West Nile Confirmed in Spokane Resident

West Nile Confirmed in Spokane Resident

Aug 29, 2016

Virus also confirmed in four horses in county; individuals urged to control mosquito populations, prevent exposure to bites

For more information, contact Kim Papich, SRHD Public Information Officer (509) 324-1539 or

SPOKANE, Wash. – Aug. 29, 2016 – Spokane Regional Health District (SRHD) today reported a human case of West Nile virus, as well as four cases in horses—all likely acquired in Spokane County.

Washington State Public Health Laboratory confirmed the human case, which occurred in a male in his 40s who was briefly hospitalized and has since recovered. West Nile virus is spread through the bite of an infected mosquito and it is well established that some types of mosquitoes common to Spokane County are capable of transmitting the virus.

Washington Animal Disease Diagnostic Lab confirmed the virus in the four horses, only two of which recovered. With these confirmations, officials are urging individuals to control mosquito populations and prevent exposure to bites.

“Standing water is a breeding ground for mosquitoes that may be infected with West Nile virus,” said Dr. Joel McCullough, SRHD interim health officer. “During mosquito season, home and property owners should drain all standing water, at least twice a week, to prevent mosquitoes from breeding.”

There is currently no vaccine available for humans. Although less than 1 percent of people who become infected with West Nile virus will develop severe illness, some are at higher risk of severe disease, including those who are 60 years of age or older, those with compromised immune systems, or those with underlying medical conditions. Recently, a Benton County, Washington woman in her 70s died from the virus.

To avoid mosquito bites, remember to drain, dress and use repellent:

  • Reduce mosquito breeding sites around your home. Twice weekly, drain and routinely empty anything that holds water, such as gutters, pet bowls, tires, bird baths, etc. Keep water moving in ornamental ponds by recirculating water or by installing a fountain.
  • Dress in long-sleeved shirts and long pants when possible.
  • Use a mosquito repellent when outdoors in areas where mosquitoes are active.
  • Use properly-fitted door and window screens, and stay indoors around dawn and dusk.

Symptoms of West Nile virus include headache, fever, neck discomfort, muscle and joint aches, swollen lymph nodes, and a rash, though up to 80% of people will experience no symptoms. Symptoms usually develop two to 14 days after being bitten by an infected mosquito. Those with more severe symptoms—such as severe headache or confusion—should seek medical attention.

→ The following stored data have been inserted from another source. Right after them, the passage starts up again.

(** X3.  What a success answer guarantees, whatever [JSON.stringify] is:
    the payload was serialized to a text [s], the calls made are the
    writes of all the chunks of its buffer, in order from block 4, and
    afterwards block [4 + j] of the tag holds chunk [j] of the buffer, so
    the blocks in order hold the buffer. *)
Theorem write_success_stores_chunks stringify body w w' tr :
  nfcWrite_with stringify body w = (res_written, w', tr) ->
  exists props s rid,
    rest_properties body = Some props
    /\ stringify (JObject props) = Some s
    /\ currentReader w = Some rid
    /\ tr = writes rid (encode_buffer s)
    /\ (forall j, 0 <= j < Z.of_nat (iterations (encode_buffer s)) ->
          dev_mem (tag (heap w' rid)) (4 + j) = chunk_at (encode_buffer s) j)
    /\ concat (map (fun j => dev_mem (tag (heap w' rid)) (4 + j))
                  (zrange 0 (iterations (encode_buffer s))))
       = encode_buffer s.
Proof.
  intros Hok.
  destruct (nfcWrite_with_success_inv stringify body w)
    as [props [s [rid [Hb [Hs [Hr [Hle Hall]]]]]]].
  { rewrite Hok. reflexivity. }
  destruct (nfcWrite_with_run stringify body props s w rid
              (iterations (encode_buffer s)) Hb Hs Hr Hle (le_n _))
    as [w1 [Hrun [_ [_ [_ [_ [_ [_ Hmem]]]]]]]].
  { intros j Hj. apply Hall. lia. }
  { intros Hlt. lia. }
  rewrite Nat.ltb_irrefl, Hok in Hrun. injection Hrun as -> ->.
  assert (Hblocks : forall j, 0 <= j < Z.of_nat (iterations (encode_buffer s)) ->
            dev_mem (tag (heap w1 rid)) (4 + j) = chunk_at (encode_buffer s) j).
  { intros j Hj. rewrite Hmem.
    destruct (Z.leb_spec 4 (4 + j)); [|lia].
    destruct (Z.ltb_spec (4 + j) (4 + Z.of_nat (iterations (encode_buffer s)))); [|lia].
    cbn [andb]. f_equal. lia. }
  exists props, s, rid. repeat (split; [first [reflexivity|assumption]|]).
  rewrite (map_ext_in _ (chunk_at (encode_buffer s))).
  - change 0 with (Z.of_nat 0). rewrite zrange_seq, map_map.
    rewrite (map_ext _ (fun j => firstn 4 (skipn (4 * j) (encode_buffer s))))
      by (intros j; apply chunk_at_nat).
    apply (concat_split_blocks _ _ (encode_buffer_blocks s)).
  - intros j Hj. apply zrange_In in Hj. apply Hblocks. lia.
Qed.

(** X4.  What the write route never does, whatever the body and the
    world: it leaves [currentReader], every reader's name, card and tag
    permissions as they were; it changes no block outside 4 .. 48 and no
    block of a reader other than the current one; and every call it makes
    is a write of exactly four bytes to a block in 4 .. 48 of the current
    reader. *)
Theorem write_frame body w :
  let '(_, w', tr) := nfcWrite body w in
  currentReader w' = currentReader w
  /\ (forall rid,
        reader_name (heap w' rid) = reader_name (heap w rid)
        /\ card (heap w' rid) = card (heap w rid)
        /\ dev_readable (tag (heap w' rid)) = dev_readable (tag (heap w rid))
        /\ dev_writable (tag (heap w' rid)) = dev_writable (tag (heap w rid)))
  /\ (forall rid b,
        dev_mem (tag (heap w' rid)) b <> dev_mem (tag (heap w rid)) b ->
        currentReader w = Some rid /\ 4 <= b < 49)
  /\ (forall io, In io tr ->
        exists rid b data,
          io = IOWrite rid b data /\ currentReader w = Some rid
          /\ 4 <= b < 49 /\ length data = 4%nat).
Proof.
  destruct (rest_properties body) as [props|] eqn:Hb;
    [|unfold nfcWrite, nfcWrite_with, nfcWrite_try, nfcWrite_try_with; rewrite Hb; cbn;
      repeat split; intros; try contradiction; congruence].
  destruct (stringify_object_framed props) as [s [Hs _]].
  destruct (currentReader w) as [rid|] eqn:Hr;
    [|unfold nfcWrite, nfcWrite_with, nfcWrite_try, nfcWrite_try_with; rewrite Hb; cbn [ToBoolean negb];
      rewrite Hr; cbn; repeat split; intros; try contradiction; congruence].
  destruct (Z.gtb_spec (Buffer_byteLength s) 180) as [Hgt|Hle].
  { unfold nfcWrite, nfcWrite_with.
    rewrite (nfcWrite_serialized JSON_stringify body props s w rid Hb Hs Hr).
    destruct (Z.gtb_spec (Buffer_byteLength s) 180); [|lia].
    cbn. repeat split; intros; try contradiction; congruence. }
  destruct (leading_writable (iterations (encode_buffer s)) 0
              (dev_writable (tag (heap w rid))))
    as [k [Hk [Hall Hstop]]].
  destruct (nfcWrite_run body props s w rid k Hb Hs Hr Hle Hk)
    as [w' [Hrun [Hcur [Hother [Hname [Hcard [Hrd [Hwt Hmem]]]]]]]].
  { intros j Hj. apply Hall. lia. }
  { intros Hlt. rewrite <- (Z.add_0_l (Z.of_nat k)). apply Hstop. exact Hlt. }
  rewrite Hrun. pose proof (iterations_le_45 s Hle) as H45.
  split; [congruence|]. split; [|split].
  - intros rid'. destruct (Nat.eq_dec rid' rid) as [->|Hne]; [auto|].
    rewrite (Hother rid' Hne). auto.
  - intros rid' b Hdiff. destruct (Nat.eq_dec rid' rid) as [->|Hne].
    + split; [reflexivity|]. rewrite Hmem in Hdiff.
      destruct (Z.leb_spec 4 b), (Z.ltb_spec b (4 + Z.of_nat k));
        cbn [andb] in Hdiff; try contradiction; lia.
    + rewrite (Hother rid' Hne) in Hdiff. contradiction.
  - intros io Hin. apply in_map_iff in Hin. destruct Hin as [j [<- Hj]].
    apply zrange_In in Hj.
    assert (Hjn : 0 <= j < Z.of_nat (iterations (encode_buffer s))).
    { destruct (Nat.ltb_spec k (iterations (encode_buffer s))); lia. }
    exists rid, (4 + j), (chunk_at (encode_buffer s) j).
    split; [reflexivity|]. split; [reflexivity|]. split; [lia|].
    apply chunk_at_length; [lia|].
    pose proof (encode_buffer_blocks s). lia.
Qed.

(** X5.  Writing the same body again after a success succeeds again with
    the same calls and leaves every block of every tag as the first write
    left it. *)
Theorem write_twice body w w1 tr :
  nfcWrite body w = (res_written, w1, tr) ->
  exists w2,
    nfcWrite body w1 = (res_written, w2, tr)
    /\ forall rid b, dev_mem (tag (heap w2 rid)) b = dev_mem (tag (heap w1 rid)) b.
Proof.
  intros Hok.
  destruct (nfcWrite_success_inv body w) as [props [s [rid [Hb [Hs [Hr [Hle Hall]]]]]]].
  { rewrite Hok. reflexivity. }
  destruct (nfcWrite_run body props s w rid (iterations (encode_buffer s))
              Hb Hs Hr Hle (le_n _))
    as [w1' [Hrun [Hcur [_ [_ [_ [_ [Hwt Hmem]]]]]]]].
  { intros j Hj. apply Hall. lia. }
  { intros Hlt. lia. }
  rewrite Nat.ltb_irrefl, Hok in Hrun. injection Hrun as <- ->.
  destruct (nfcWrite_run body props s w1 rid (iterations (encode_buffer s))
              Hb Hs ltac:(congruence) Hle (le_n _))
    as [w2 [Hrun2 [_ [Hother2 [_ [_ [_ [_ Hmem2]]]]]]]].
  { intros j Hj. rewrite Hwt. apply Hall. lia. }
  { intros Hlt. lia. }
  rewrite Nat.ltb_irrefl in Hrun2.
  exists w2. split; [exact Hrun2|].
  intros rid' b. destruct (Nat.eq_dec rid' rid) as [->|Hne].
  - rewrite Hmem2, Hmem.
    destruct ((4 <=? b) && (b <? 4 + Z.of_nat (iterations (encode_buffer s))));
      reflexivity.
  - rewrite (Hother2 rid' Hne). reflexivity.
Qed.

Lemma write_chars_prefix chars :
  forall room,
    write_chars chars room
    = firstn (length (write_chars chars room)) (concat chars).
Proof.
  induction chars as [|ch rest IH]; intros room; [reflexivity|].
  cbn [write_chars concat].
  destruct (length ch <=? room)%nat; [|reflexivity].
  rewrite length_app, firstn_app_2, <- IH. reflexivity.
Qed.

Lemma write_chars_all chars :
  forall room,
    (length (concat chars) <= room)%nat -> write_chars chars room = concat chars.
Proof.
  induction chars as [|ch rest IH]; intros room Hroom; [reflexivity|].
  cbn [write_chars concat] in *. rewrite length_app in Hroom.
  destruct (Nat.leb_spec (length ch) room); [|lia].
  rewrite IH by lia. reflexivity.
Qed.

(** X6.  The buffer of lines 79-80, for every string: a prefix of the
    UTF-8 bytes of the string followed by zero bytes up to the allocated
    length, and the prefix is all of the bytes exactly when they fit in
    the allocated length. *)
Theorem encode_buffer_shape s :
  exists m,
    (m <= length (Buffer_from s))%nat
    /\ encode_buffer s
       = firstn m (Buffer_from s) ++ repeat 0 (length (encode_buffer s) - m)
    /\ (m = length (Buffer_from s)
        <-> Buffer_byteLength s <= Z.of_nat (length (encode_buffer s))).
Proof.
  set (n := Z.to_nat (Math_ceil_div (Z.of_nat (length s)) blockSize * blockSize)).
  set (written := write_chars (utf8_chars s) n).
  assert (Henc : encode_buffer s = written ++ repeat 0 (n - length written)).
  { unfold encode_buffer, Buffer_write, Buffer_alloc. fold n.
    rewrite repeat_length. fold written. rewrite skipn_repeat. reflexivity. }
  assert (Hlen : length (encode_buffer s) = n).
  { unfold encode_buffer. rewrite Buffer_write_length.
    unfold Buffer_alloc. apply repeat_length. }
  pose proof (write_chars_prefix (utf8_chars s) n) as Hpre.
  pose proof (write_chars_length (utf8_chars s) n) as Hroom.
  fold written in Hpre, Hroom. fold (Buffer_from s) in Hpre.
  exists (length written).
  assert (Hm : (length written <= length (Buffer_from s))%nat).
  { rewrite Hpre at 1. rewrite length_firstn. lia. }
  split; [exact Hm|]. split.
  - rewrite <- Hpre, Hlen. exact Henc.
  - unfold Buffer_byteLength. rewrite Hlen. split.
    + intros Heq. lia.
    + intros Hfit. unfold written, Buffer_from.
      rewrite write_chars_all; [reflexivity|].
      fold (Buffer_from s). lia.
Qed.

Lemma write_stops_at_rejection_witness :
  exists w',
    nfcWrite_with JSON_stringify payload_a1 (world_with (tag_locked_at 5))
    = (res_write_error, w',
       [IOWrite 0 4 [123; 34; 97; 34]; IOWrite 0 5 [58; 49; 125; 0]])
    /\ dev_mem (tag (heap w' 0%nat)) 4 = [123; 34; 97; 34]
    /\ dev_mem (tag (heap w' 0%nat)) 5 = [0; 0; 0; 0].
Proof.
  destruct (write_stops_at_rejection JSON_stringify payload_a1 _ _
              (world_with (tag_locked_at 5)) 0%nat 1%nat
              eq_refl eq_refl eq_refl) as [w' [Hrun [Hin Hout]]].
  - vm_compute. discriminate.
  - vm_compute. lia.
  - intros j Hj. assert (j = 0) by lia. subst j. reflexivity.
  - reflexivity.
  - exists w'. split; [exact Hrun|]. split.
    + apply (Hin 0). lia.
    + rewrite (Hout 5) by lia. reflexivity.
Defined.

Lemma write_success_stores_chunks_witness :
  exists rid s,
    JSON_stringify payload_a1 = Some s
    /\ currentReader (world_with (blank_tag 49)) = Some rid
    /\ concat (map (fun j => dev_mem (tag (heap
                               (snd (fst (nfcWrite_with JSON_stringify payload_a1
                                            (world_with (blank_tag 49)))))
                               rid)) (4 + j))
                   (zrange 0 (iterations (encode_buffer s))))
       = encode_buffer s.
Proof.
  destruct (write_success_stores_chunks JSON_stringify payload_a1
              (world_with (blank_tag 49))
              (snd (fst (nfcWrite_with JSON_stringify payload_a1
                           (world_with (blank_tag 49)))))
              (snd (nfcWrite_with JSON_stringify payload_a1
                      (world_with (blank_tag 49))))
              eq_refl)
    as [props [s [rid [Hb [Hs [Hr [_ [_ Hcat]]]]]]]].
  exists rid, s. injection Hb as <-. auto.
Defined.

Lemma write_twice_witness :
  exists w2,
    nfcWrite payload_a1 (snd (fst (nfcWrite payload_a1 (world_with (blank_tag 49)))))
    = (res_written, w2,
       [IOWrite 0 4 [123; 34; 97; 34]; IOWrite 0 5 [58; 49; 125; 0]]).
Proof.
  destruct (write_twice payload_a1 (world_with (blank_tag 49))
              (snd (fst (nfcWrite payload_a1 (world_with (blank_tag 49)))))
              [IOWrite 0 4 [123; 34; 97; 34]; IOWrite 0 5 [58; 49; 125; 0]]
              eq_refl) as [w2 [Hrun _]].
  exists w2. exact Hrun.
Defined.

(* ================================================================== *)
(** ** Further properties of the session variable *)

Lemma run_events_app evs1 evs2 w :
  run_events (evs1 ++ evs2) w = run_events evs2 (run_events evs1 w).
Proof. unfold run_events. apply fold_left_app. Qed.

(** Events other than an attachment or an end leave [currentReader]. *)
Lemma session_kept evs :
  forall w,
    (forall e, In e evs -> attaches e = false /\ ends e = false) ->
    currentReader (run_events evs w) = currentReader w.
Proof.
  induction evs as [|e evs IH]; intros w Hevs; [reflexivity|].
  unfold run_events in *. cbn [fold_left]. rewrite IH.
  - destruct (Hevs e (or_introl eq_refl)) as [Ha He].
    destruct e; try discriminate; reflexivity.
  - intros e' He'. apply Hevs. right. exact He'.
Qed.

Mosquito activity in the Northwest begins in the spring and continues with warm summer weather and into the fall. For the current season, besides the aforementioned two human cases, additional confirmed cases to date in Washington are: one other human case (another Benton County resident), nine infected horses (see Washington State Department of Agriculture’s blog, Horses Hit Hard with West Nile virus in Northeastern WA), and an infected pet bird in Spokane County.

Since West Nile virus was introduced to Washington state, SRHD investigated four other confirmed or probable human cases—only one of which was likely acquired in Spokane County. Spokane’s last reported human case of West Nile virus was in September 2009. Nationally, 48 states reported human West Nile virus infections last year.

There is no vaccine for human West Nile virus, and treatment is limited to caring for symptoms. Anyone with questions about human-acquired virus should speak to their health care provider. Specific to horses, approximately one in three horses that become ill will die. Individuals should speak with their veterinarian about West Nile virus vaccine or seek more information from the WSDA website.

The health district also offers its campaign Bring It, Summer Pests!, which features simple landscaping tricks and tips to protect a home’s exterior, giving individuals useful tools in confronting mosquitos and other summer pests and their associated diseases.

If a resident finds a dead bird, they should not handle it with their bare hands. Information about dead birds, West Nile virus prevention, and mosquito repellents can all be found at searching “West Nile virus.” More information is also available on the Washington State Department of Health’s (DOH’s) West Nile virus information line, 1-866-78-VIRUS (1-866-788-4787), and prevention tips on DOH’s West Nile virus website.